What good are well paid firefighters if the city can't afford enough of them? What kinds of lunatics are doing the Fire Department and City budgets? Are they so snowed under by firefighter hero worship that they are incapable of saying no to them?

Firefighters taking a pay raise and then closing stations for lack of funds made me think about the problem with assigning hero status to a group of people. In terms of advertising, Firefighters have the ultimate brand, HERO. How can we say no to a raise when our heroes ask for it? I suppose that is why the City Council and the Mayor placed the motion to approve the raise on the agenda Consent Calendar. Doing so meant that the raise wasn't up for public debate. They didn't want debate and obviously with the lack of public outcry, neither did most of the citizens. Heroes are hard to oppose and after 9-11 firefighters are placed on a superhuman level, right up there with Batman and Robin.

There are of course other examples of hero-branding. Soldiers have all been branded as heroes since the 70's. I recall the Vietnam War and the sometimes shameful way that soldiers were treated coming home. Those guys were doing their duty and they were ignored, harassed, even spit on. There was no excuse, but there was a reason; there was opposition to what they were doing and there were valid reasons for opposing that war.

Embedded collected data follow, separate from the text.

Definition input_gate : gate := fun q _ s r =>
  if negb (isValidRisk (q_RiskTier q)) then
    Some (Final s (r |> r_set_Decision DecisionFailClosed |> add_error "INPUT_INVALID_RISK"
                     |> add_reason "invalid_risk_tier"))
  else if negb (isValidEffect (q_EffectType q)) then
    Some (Final s (r |> r_set_Decision DecisionFailClosed |> add_error "INPUT_INVALID_EFFECT"
                     |> add_reason "invalid_effect_type"))
  else if isHighOrCritical (q_RiskTier q) && blank (q_DecisionGraphID q) then
    Some (Final s (r |> r_set_Decision DecisionFailClosed |> add_error ErrCodeDecisionGraphRequired
                     |> add_reason "decision_graph_required"))
  else None.

Definition contract_event (q : RuntimeDecisionRequest) (r : RuntimeDecisionResponse)
    (kvs : list (string * gval)) (now : time) (s : Service) : Service :=
  emitEvent "feature_signal_contract_missing_event" (r_DecisionID r) (q_RunID q) (q_StepID q)
    (("risk_tier", GStr (q_RiskTier q)) :: kvs) now s.

Definition pin_gate (b : FeatureSignalContractBinding) (found : bool) : gate := fun q now s r =>
  let pin := TrimSpace (q_FeatureContractHashPin q) in
  if dc_RequireHighRiskContractPin (s_cfg s) && isHighOrCritical (q_RiskTier q)
     && (pin =? "")%string then
    let r := r |> r_set_Decision DecisionFailClosed |> add_error ErrCodeFeatureSignalPinMismatch
               |> add_reason "feature_signal_contract_hash_pin_required"
               |> add_rule "rule.feature.signal_contract_pin_required" in
    Some (Final (contract_event q r (binding_kvs b ++ [path_kv b; ("pin_required", GBool true)]) now s) r)
  else if negb (pin =? "")%string
          && (negb found || negb (EqualFold (TrimSpace (fb_ContractHash b)) pin)) then
    let r := r |> r_set_Decision DecisionFailClosed |> add_error ErrCodeFeatureSignalPinMismatch
               |> add_reason "feature_signal_contract_hash_pin_mismatch"
               |> add_rule "rule.feature.signal_contract_pin" in
    Some (Final (contract_event q r (binding_kvs b ++
           [path_kv b; ("pin_type", GStr "hash"); ("pin_expected", GStr pin);
            ("pin_actual", GStr (fb_ContractHash b))]) now s) r)
  else None.

Definition missing_gate (c : FeatureSignalContract) (b : FeatureSignalContractBinding) : gate :=
  fun q now s r =>
  match missingFeatureSignalFieldsByContract q (fc_RequiredFields c) with
  | [] => None
  | missing =>
    let r := r |> add_error ErrCodeFeatureSignalMissing
               |> add_reason "feature_signal_contract_missing"
               |> add_rule "rule.feature.signal_contract" in
    let s := contract_event q r (binding_kvs b ++
      [path_kv b; ("missing_fields", GStrs missing);
       ("required_fields", nilable (fc_RequiredFields c));
       ("feature_version", GStr (q_FeatureVersion q));
       ("feature_schema_version", GStr (q_FeatureSchemaVersion q))]) now s in
    Some (Guarded s (r_set_Decision (decisionByRisk (q_RiskTier q)) r))
  end.

Definition trust_gate (c : FeatureSignalContract) (b : FeatureSignalContractBinding) : gate :=
  fun q now s r =>
  let trust := evaluateFeatureTrustContract q c in
  if ft_Blocked trust then
    let d := if (ft_Decision trust =? "")%string then DecisionReviewRequired else ft_Decision trust in
    let r := r |> r_set_Decision d |> add_reason (ft_ReasonCode trust)
               |> add_rule "rule.feature.trust_contract" in
    let s := contract_event q r (binding_kvs b ++
      [("reason_code", GStr (ft_ReasonCode trust));
       ("feature_version", GStr (q_FeatureVersion q));
       ("feature_schema_version", GStr (q_FeatureSchemaVersion q));
       ("feature_producer_id", GStr (q_FeatureProducerID q));
       ("feature_freshness_ms", GInt (q_FeatureFreshnessMS q));
       ("feature_drift_score", GFloat (q_FeatureDriftScore q))]) now s in
    Some (Guarded s r)
  else None.

Definition dcu_audit (p : DCUProfile) (b : DCUBreakdown) (a : DecisionAudit) : DecisionAudit :=
  mk_DecisionAudit (da_ErrorCodes a) (db_Total b) (dpf_Limit p) (dpf_ProfileID p)
    (da_DCURejectReason a) b (da_TerminalReason a) (da_AttemptIndex a).

Definition dcu_profile_gate : gate := fun q now s r =>
  match dc_DCUProfiles (s_cfg s) !! q_RiskTier q with
  | Some _ => None
  | None =>
    let r := r |> r_set_Decision DecisionFailClosed |> add_error ErrCodeDecisionDCUProfileMissing
               |> add_reason "dcu_profile_missing" in
    Some (Final (emitEvent "decision_dcu_profile_missing_event" (r_DecisionID r) (q_RunID q) (q_StepID q)
                   [("risk_tier", GStr (q_RiskTier q))] now s) r)
  end.

(** The response with the budget recorded in its audit. *)
Definition with_dcu (q : RuntimeDecisionRequest) (p : DCUProfile) (r : RuntimeDecisionResponse)
    : RuntimeDecisionResponse :=
  r_set_Audit (dcu_audit p (calcDCU (q_DCUInput q)) (r_Audit r)) r.

Definition dcu_reject (risk : string) : string * string :=
  if (risk =? RiskCritical)%string then (DecisionFailClosed, "critical_budget_exceeded_fail_closed")
  else if (risk =? RiskHigh)%string
       then (DecisionReviewRequired, "high_budget_exceeded_review_required")
  else (DecisionReviewRequired, "degrade_to_minimal_decision_path").

Definition dcu_gate (p : DCUProfile) : gate := fun q now s r =>
  let total := db_Total (calcDCU (q_DCUInput q)) in
  if dpf_Limit p <? total then
    let '(d, why) := dcu_reject (q_RiskTier q) in
    let r := add_error ErrCodeDecisionDCUExceeded r in
    let r := r |> r_set_Decision d |> r_set_Audit (da_set_DCURejectReason why (r_Audit r))
               |> add_reason "decision_dcu_exceeded" |> add_rule "rule.dcu.exceeded" in
    let s := s |> add_counter "decision_dcu_exceeded_total"
               |> emitEvent "decision_dcu_exceeded_event" (r_DecisionID r) (q_RunID q) (q_StepID q)
                    [("dcu_used", GInt total); ("dcu_limit", GInt (dpf_Limit p));
                     ("risk_tier", GStr (q_RiskTier q)); ("profile_id", GStr (dpf_ProfileID p))] now in
    Some (Guarded s r)
  else None.
Definition pass_release (risk : string) (q : ReleaseDecisionRequest) (r : ReleaseDecisionResponse)
    (now : time) (s : Service) : Service * ReleaseDecisionResponse :=
  let r := r |> lp_set_FinalDecision DecisionPass |> lp_set_DecisionConfidence (float_of_ratio 9 10)
             |> add_release_reason "release_evidence_sufficient" in
  let '(s, r) := hash_release (fun r => r |> lp_set_FinalDecision DecisionBlock
    |> lp_set_DecisionConfidence fzero |> add_blocking "decision_hash_generation_failed") r s in
  (s |> persist_release q r now
     |> emitEvent "decision.release.evaluated" (lp_DecisionID r) "" ""
          ([("final_decision", GStr (lp_FinalDecision r));
            ("evidence_completeness", GFloat (lp_EvidenceCompleteness r));
            ("decision_confidence", GFloat (lp_DecisionConfidence r));
            ("blocking_reasons", nilable (lp_BlockingReasons r))] ++ release_kvs risk r) now, r).

Definition EvaluateRelease (s : Service) (q : ReleaseDecisionRequest) (now : time)
    : Service * ReleaseDecisionResponse :=
  match makeBestEffortID "dec_release_" (release_id_input q) s with
  | (s, (decisionID, false)) =>
    let r := release_start decisionID |> lp_set_FinalDecision DecisionBlock
               |> add_blocking "decision_id_hash_generation_failed"
               |> add_release_reason "decision_hash_invalid" in
    let '(s, h) := nextFallbackID "rel_hash_" s in
    let r := applyReleaseHash h false DecisionHashKindFallback r in
    (persist_release q r now s, r)
  | (s, (decisionID, true)) =>
    let risk := lower_trim (lq_RiskTier q) in
    let e := lq_Evidence q in
    let r := release_start decisionID |> lp_set_EvidenceCompleteness (evidence_completeness e)
               |> lp_set_ReasonCodes (fast_path_reasons q risk) in
    if isHighOrCritical risk && negb (lev_HumanSignoff e) then
      block_release "human_signoff_missing" (fun _ => []) risk q
        (r |> lp_set_FinalDecision DecisionBlock |> add_blocking "human_signoff_missing"
           |> lp_set_DecisionConfidence (float_of_ratio 1 10)) now s
    else match failed_evidence e with
         | [] => pass_release risk q r now s
         | failed =>
           block_release "evidence_gate_failed"
             (fun r => [("blocking_reasons", nilable (lp_BlockingReasons r))]) risk q
             (r |> lp_set_FinalDecision DecisionBlock
                |> lp_set_BlockingReasons (lp_BlockingReasons r ++ failed)
                |> lp_set_DecisionConfidence (float_of_ratio 2 10)) now s
         end
  end.
End Admission.
Lemma cap_hist_ok cfg id d h : 0 < dc_DecisionMaxHistoryVersions cfg -> last h = Some d ->
  Forall (fun x => d_DecisionID x = id) h ->
  (forall i x y, h !! i = Some x -> h !! S i = Some y -> d_Version y = wrap_int64 (d_Version x + 1)) ->
  hist_ok (dc_DecisionMaxHistoryVersions cfg) id d (capDecisionHistory cfg h).
Proof.
  intros Hm Hl Hi Hv. unfold capDecisionHistory; cbv zeta.
  set (m := dc_DecisionMaxHistoryVersions cfg) in *.
  destruct (Z.leb_spec m 0); [lia|]. simpl. destruct (Z.leb_spec (Z.of_nat (length h)) m).
  - by split.
  - unfold lastn. split.
    + assert (Hn : (0 < length h)%nat) by (destruct h; [done|simpl; lia]).
      rewrite last_lookup in Hl |- *. rewrite lookup_drop, length_drop. rewrite <- Hl. f_equal. lia.
    + by apply Forall_drop.
    + intros i x y. rewrite !lookup_drop. intros Hx Hy. eapply Hv; [done|].
      by replace (S (_ + i)) with (length h - Z.to_nat m + S i)%nat by lia.
    + rewrite length_drop. lia.
Qed.

Lemma put_record_inv id d h s : SInv s -> last h = Some d ->
  Forall (fun x => d_DecisionID x = id) h ->
  (forall i x y, h !! i = Some x -> h !! S i = Some y -> d_Version y = wrap_int64 (d_Version x + 1)) ->
  SInv (put_record id d h s).
Proof.
  intros [] Hl Hi Hv. split; try done. intros i. unfold put_record; cbn.
  destruct (decide (i = id)) as [->|Hne].
  - rewrite !lookup_insert_eq. by apply cap_hist_ok.
  - rewrite !lookup_insert_ne by congruence. apply si_decisions0.
Qed.

Lemma versions_snoc l d : Forall (fun x => d_DecisionID x = d_DecisionID d) l ->
  (forall i x y, l !! i = Some x -> l !! S i = Some y -> d_Version y = wrap_int64 (d_Version x + 1)) ->
  (forall x, last l = Some x -> d_Version d = wrap_int64 (d_Version x + 1)) ->
  forall i x y, (l ++ [d]) !! i = Some x -> (l ++ [d]) !! S i = Some y ->
    d_Version y = wrap_int64 (d_Version x + 1).
Proof.
  intros _ Hv Hd i x y Hx Hy. apply lookup_lt_Some in Hy as Hlt. rewrite length_app in Hlt. simpl in Hlt.
  rewrite lookup_app_l in Hx by lia.
  destruct (decide (S i < length l)%nat) as [H1|H1].
  - rewrite lookup_app_l in Hy by lia. by eapply Hv.
  - rewrite lookup_app_r in Hy by lia. replace (S i - length l)%nat with 0%nat in Hy by lia.
    injection Hy as <-. apply Hd. rewrite last_lookup.
    by replace (pred (length l)) with i by lia.
Qed.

There was a sense among many citizens that personal responsibility should enter into a decision to fight even though the draft was in effect.

Heroes are important, but all of our heroes outside the comic books are flesh and blood. It is natural to want to acknowledge individual heroes but it is unhealthy to create a class of heroes, an association by uniform. There is no such nexus, putting on a uniform does not a hero make. It is what the flesh and blood within the uniform does that makes a hero. Squirting water on a fire no more makes me a hero than squirting water on my lawn makes me a gardener. Assignment of hero status simply leads to the potential that the group can be co-opted by the unscrupulous for gain.

It is irresponsible for firefighters to lay off positions and close stations so that the group can have a raise in pay. It is also irresponsible for firefighters to receive a raise from the city when the city has to make cuts in every department to make up 58 million dollar budget deficit. Our hero worship has overridden our common sense. We need to take another look at how we do business. An individual who runs into a burning building to save someone is a hero and should be lauded; but when the firefighters' union leverages that heroism for financial gain, the union turns the Fire Department into nothing more than a racket.